■ **REQUIREMENT**
Nothing outside the range below should be printed. Output exactly the lines from the line with "framed (initializeGitRepository env P)." to the line with "[ rewrite <- ?app_assoc;", both included.

Stored items
--------------------
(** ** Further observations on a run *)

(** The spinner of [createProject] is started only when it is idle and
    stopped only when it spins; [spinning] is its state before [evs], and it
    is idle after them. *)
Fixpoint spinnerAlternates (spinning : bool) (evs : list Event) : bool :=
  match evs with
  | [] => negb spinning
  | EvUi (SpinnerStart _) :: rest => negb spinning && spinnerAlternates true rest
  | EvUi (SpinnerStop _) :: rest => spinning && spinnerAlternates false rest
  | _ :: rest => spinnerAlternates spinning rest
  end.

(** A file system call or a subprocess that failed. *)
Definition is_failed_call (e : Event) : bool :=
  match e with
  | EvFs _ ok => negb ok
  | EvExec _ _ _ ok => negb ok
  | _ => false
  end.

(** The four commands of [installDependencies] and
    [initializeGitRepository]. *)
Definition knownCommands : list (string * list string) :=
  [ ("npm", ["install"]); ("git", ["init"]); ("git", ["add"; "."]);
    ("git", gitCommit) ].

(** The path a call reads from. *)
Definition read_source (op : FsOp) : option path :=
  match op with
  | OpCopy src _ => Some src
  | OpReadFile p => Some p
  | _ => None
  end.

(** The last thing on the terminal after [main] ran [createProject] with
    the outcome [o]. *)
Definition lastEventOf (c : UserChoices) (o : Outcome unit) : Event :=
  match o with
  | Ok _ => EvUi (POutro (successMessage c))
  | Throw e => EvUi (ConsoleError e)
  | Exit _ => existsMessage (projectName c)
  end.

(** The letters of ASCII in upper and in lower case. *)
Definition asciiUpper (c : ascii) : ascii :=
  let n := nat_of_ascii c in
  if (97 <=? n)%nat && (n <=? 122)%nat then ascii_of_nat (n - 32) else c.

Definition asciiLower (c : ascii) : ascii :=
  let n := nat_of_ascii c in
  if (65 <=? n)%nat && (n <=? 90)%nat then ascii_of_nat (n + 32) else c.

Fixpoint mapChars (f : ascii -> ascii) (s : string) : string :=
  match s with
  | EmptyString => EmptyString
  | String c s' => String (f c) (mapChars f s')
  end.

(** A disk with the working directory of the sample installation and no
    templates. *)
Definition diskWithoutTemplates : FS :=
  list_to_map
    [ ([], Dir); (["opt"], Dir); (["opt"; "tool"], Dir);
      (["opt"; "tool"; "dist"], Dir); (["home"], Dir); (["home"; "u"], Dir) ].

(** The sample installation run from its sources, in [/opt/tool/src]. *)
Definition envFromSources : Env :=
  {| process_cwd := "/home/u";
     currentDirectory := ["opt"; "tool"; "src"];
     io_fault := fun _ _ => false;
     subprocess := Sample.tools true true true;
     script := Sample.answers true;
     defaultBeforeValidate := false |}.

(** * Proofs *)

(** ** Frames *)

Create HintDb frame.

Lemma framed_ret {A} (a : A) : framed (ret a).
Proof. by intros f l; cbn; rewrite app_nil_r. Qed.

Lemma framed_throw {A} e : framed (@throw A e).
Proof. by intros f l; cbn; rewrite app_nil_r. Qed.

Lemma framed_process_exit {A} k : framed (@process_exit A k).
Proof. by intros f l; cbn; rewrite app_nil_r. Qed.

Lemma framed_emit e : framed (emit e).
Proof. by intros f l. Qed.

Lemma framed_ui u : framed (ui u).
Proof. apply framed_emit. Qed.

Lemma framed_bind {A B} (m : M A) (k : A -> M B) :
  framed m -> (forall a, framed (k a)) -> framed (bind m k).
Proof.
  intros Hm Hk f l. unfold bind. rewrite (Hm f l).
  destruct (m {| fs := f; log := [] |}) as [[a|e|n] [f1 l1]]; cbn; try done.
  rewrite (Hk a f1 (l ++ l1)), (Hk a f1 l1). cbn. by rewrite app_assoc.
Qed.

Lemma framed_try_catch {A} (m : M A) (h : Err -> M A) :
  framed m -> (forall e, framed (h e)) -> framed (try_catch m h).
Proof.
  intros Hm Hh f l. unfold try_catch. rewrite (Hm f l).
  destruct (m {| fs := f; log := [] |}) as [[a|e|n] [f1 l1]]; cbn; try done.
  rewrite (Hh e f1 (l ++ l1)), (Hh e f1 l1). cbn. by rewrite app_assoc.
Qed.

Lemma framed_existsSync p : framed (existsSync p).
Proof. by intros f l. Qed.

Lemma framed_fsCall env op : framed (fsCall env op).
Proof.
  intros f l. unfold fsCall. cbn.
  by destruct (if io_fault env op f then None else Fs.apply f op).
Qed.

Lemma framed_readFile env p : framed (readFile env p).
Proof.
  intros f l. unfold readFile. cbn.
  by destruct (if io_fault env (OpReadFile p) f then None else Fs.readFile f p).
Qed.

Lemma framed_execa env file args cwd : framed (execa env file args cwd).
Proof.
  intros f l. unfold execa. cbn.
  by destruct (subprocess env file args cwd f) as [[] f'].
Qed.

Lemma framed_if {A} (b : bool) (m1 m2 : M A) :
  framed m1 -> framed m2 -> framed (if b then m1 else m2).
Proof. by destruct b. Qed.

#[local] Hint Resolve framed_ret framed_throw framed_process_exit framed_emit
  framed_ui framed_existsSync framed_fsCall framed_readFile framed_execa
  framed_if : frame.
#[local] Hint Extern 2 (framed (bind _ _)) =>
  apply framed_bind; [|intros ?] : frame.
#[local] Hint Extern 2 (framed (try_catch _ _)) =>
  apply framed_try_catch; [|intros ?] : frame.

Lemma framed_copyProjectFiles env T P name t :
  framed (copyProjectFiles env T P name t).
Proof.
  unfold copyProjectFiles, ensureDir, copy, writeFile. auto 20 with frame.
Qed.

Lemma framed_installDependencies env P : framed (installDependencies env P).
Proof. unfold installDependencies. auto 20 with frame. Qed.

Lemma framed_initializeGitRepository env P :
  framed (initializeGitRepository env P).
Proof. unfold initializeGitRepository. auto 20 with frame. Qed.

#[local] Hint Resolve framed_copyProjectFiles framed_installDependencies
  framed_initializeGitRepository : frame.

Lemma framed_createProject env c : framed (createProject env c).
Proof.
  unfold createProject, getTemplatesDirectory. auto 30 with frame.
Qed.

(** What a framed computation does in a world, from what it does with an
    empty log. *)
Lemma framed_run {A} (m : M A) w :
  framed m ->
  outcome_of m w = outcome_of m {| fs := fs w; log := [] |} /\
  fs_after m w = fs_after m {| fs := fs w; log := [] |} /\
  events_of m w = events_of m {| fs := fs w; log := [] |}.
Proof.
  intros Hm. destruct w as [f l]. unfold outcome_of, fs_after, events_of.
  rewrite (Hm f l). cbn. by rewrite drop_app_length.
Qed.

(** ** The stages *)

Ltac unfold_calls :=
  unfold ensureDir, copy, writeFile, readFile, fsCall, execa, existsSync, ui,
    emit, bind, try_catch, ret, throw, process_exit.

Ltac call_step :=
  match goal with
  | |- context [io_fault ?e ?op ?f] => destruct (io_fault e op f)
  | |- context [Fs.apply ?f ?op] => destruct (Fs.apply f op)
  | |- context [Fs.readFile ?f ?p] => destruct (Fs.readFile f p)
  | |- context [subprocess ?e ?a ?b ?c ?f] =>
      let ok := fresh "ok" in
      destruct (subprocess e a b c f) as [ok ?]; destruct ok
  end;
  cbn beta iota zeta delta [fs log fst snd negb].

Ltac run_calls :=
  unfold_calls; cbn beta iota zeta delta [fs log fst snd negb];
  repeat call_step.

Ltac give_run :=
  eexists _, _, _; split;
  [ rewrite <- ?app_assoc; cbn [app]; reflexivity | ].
--------------------
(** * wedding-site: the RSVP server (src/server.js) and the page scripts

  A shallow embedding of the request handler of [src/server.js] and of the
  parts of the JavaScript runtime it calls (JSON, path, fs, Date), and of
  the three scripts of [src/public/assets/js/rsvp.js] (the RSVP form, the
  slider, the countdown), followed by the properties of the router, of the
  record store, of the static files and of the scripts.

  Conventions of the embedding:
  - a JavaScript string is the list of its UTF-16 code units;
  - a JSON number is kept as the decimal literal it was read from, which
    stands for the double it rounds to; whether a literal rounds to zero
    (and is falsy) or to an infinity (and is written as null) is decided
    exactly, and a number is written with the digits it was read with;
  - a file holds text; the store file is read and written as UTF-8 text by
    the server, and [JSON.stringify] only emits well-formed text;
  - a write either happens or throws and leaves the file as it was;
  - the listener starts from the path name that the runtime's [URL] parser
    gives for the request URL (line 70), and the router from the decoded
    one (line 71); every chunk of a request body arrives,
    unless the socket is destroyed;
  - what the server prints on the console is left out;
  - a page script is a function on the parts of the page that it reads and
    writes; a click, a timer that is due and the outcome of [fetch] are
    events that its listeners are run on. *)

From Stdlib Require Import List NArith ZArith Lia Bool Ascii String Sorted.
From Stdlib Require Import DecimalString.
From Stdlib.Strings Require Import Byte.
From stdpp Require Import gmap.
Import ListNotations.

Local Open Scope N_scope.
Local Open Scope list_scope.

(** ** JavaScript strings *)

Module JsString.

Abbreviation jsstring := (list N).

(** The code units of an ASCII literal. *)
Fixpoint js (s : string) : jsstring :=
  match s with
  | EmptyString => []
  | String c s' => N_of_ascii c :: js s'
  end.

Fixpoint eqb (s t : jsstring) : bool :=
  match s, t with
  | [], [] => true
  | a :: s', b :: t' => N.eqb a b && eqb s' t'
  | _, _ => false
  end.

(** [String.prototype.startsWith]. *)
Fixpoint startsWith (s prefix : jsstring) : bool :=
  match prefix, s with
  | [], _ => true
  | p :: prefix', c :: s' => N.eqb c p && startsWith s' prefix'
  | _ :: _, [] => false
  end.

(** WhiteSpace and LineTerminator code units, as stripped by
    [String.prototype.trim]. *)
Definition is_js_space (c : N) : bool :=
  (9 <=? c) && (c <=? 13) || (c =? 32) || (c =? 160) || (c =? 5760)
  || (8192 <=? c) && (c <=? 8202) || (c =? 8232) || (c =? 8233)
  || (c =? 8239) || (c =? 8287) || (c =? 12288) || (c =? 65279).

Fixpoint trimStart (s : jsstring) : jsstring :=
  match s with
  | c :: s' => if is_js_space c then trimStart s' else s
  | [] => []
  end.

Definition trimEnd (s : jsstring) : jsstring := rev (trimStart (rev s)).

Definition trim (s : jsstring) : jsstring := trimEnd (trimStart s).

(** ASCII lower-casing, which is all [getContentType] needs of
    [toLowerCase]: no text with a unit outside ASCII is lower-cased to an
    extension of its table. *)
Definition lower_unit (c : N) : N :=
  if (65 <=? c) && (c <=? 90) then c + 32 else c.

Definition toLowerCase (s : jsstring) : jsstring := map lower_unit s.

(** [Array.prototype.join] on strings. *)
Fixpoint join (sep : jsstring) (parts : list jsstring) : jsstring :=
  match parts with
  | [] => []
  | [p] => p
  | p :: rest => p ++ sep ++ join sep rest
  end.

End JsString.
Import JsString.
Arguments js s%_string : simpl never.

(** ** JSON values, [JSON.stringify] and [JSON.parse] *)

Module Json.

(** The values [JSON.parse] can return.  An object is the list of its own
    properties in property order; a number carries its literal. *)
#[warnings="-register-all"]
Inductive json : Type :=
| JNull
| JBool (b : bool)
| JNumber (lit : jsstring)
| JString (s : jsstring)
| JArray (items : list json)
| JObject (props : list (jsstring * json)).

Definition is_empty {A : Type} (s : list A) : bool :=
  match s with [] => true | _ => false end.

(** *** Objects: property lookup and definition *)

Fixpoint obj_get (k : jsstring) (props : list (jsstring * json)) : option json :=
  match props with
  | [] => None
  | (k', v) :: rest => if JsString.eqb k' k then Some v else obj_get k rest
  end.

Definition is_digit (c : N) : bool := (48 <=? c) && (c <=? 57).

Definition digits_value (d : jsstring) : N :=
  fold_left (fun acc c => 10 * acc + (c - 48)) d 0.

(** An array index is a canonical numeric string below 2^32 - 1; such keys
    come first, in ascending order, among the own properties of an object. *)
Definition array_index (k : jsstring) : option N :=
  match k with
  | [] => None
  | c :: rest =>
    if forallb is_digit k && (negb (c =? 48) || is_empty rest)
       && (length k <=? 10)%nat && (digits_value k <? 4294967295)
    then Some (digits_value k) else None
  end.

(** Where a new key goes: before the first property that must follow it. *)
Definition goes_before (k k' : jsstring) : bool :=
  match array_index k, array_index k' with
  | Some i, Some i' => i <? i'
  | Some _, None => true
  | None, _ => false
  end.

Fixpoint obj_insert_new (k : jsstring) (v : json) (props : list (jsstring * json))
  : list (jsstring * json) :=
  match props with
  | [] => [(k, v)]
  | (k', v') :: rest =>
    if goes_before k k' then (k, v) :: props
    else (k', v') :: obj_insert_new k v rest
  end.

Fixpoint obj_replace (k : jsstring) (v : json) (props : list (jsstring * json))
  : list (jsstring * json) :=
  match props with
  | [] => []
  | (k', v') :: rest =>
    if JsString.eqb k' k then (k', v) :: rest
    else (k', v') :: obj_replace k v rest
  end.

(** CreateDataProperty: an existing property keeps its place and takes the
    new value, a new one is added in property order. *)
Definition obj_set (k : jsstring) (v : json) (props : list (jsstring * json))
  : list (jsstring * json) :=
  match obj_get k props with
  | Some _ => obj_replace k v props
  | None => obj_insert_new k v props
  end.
--------------------
■ **WRITTEN ANSWER**
  framed (initializeGitRepository env P).
Proof. unfold initializeGitRepository. auto 20 with frame. Qed.

#[local] Hint Resolve framed_copyProjectFiles framed_installDependencies
  framed_initializeGitRepository : frame.

Lemma framed_createProject env c : framed (createProject env c).
Proof.
  unfold createProject, getTemplatesDirectory. auto 30 with frame.
Qed.

(** What a framed computation does in a world, from what it does with an
    empty log. *)
Lemma framed_run {A} (m : M A) w :
  framed m ->
  outcome_of m w = outcome_of m {| fs := fs w; log := [] |} /\
  fs_after m w = fs_after m {| fs := fs w; log := [] |} /\
  events_of m w = events_of m {| fs := fs w; log := [] |}.
Proof.
  intros Hm. destruct w as [f l]. unfold outcome_of, fs_after, events_of.
  rewrite (Hm f l). cbn. by rewrite drop_app_length.
Qed.

(** ** The stages *)

Ltac unfold_calls :=
  unfold ensureDir, copy, writeFile, readFile, fsCall, execa, existsSync, ui,
    emit, bind, try_catch, ret, throw, process_exit.

Ltac call_step :=
  match goal with
  | |- context [io_fault ?e ?op ?f] => destruct (io_fault e op f)
  | |- context [Fs.apply ?f ?op] => destruct (Fs.apply f op)
  | |- context [Fs.readFile ?f ?p] => destruct (Fs.readFile f p)
  | |- context [subprocess ?e ?a ?b ?c ?f] =>
      let ok := fresh "ok" in
      destruct (subprocess e a b c f) as [ok ?]; destruct ok
  end;
  cbn beta iota zeta delta [fs log fst snd negb].

Ltac run_calls :=
  unfold_calls; cbn beta iota zeta delta [fs log fst snd negb];
  repeat call_step.

Ltac give_run :=
  eexists _, _, _; split;
  [ rewrite <- ?app_assoc; cbn [app]; reflexivity | ].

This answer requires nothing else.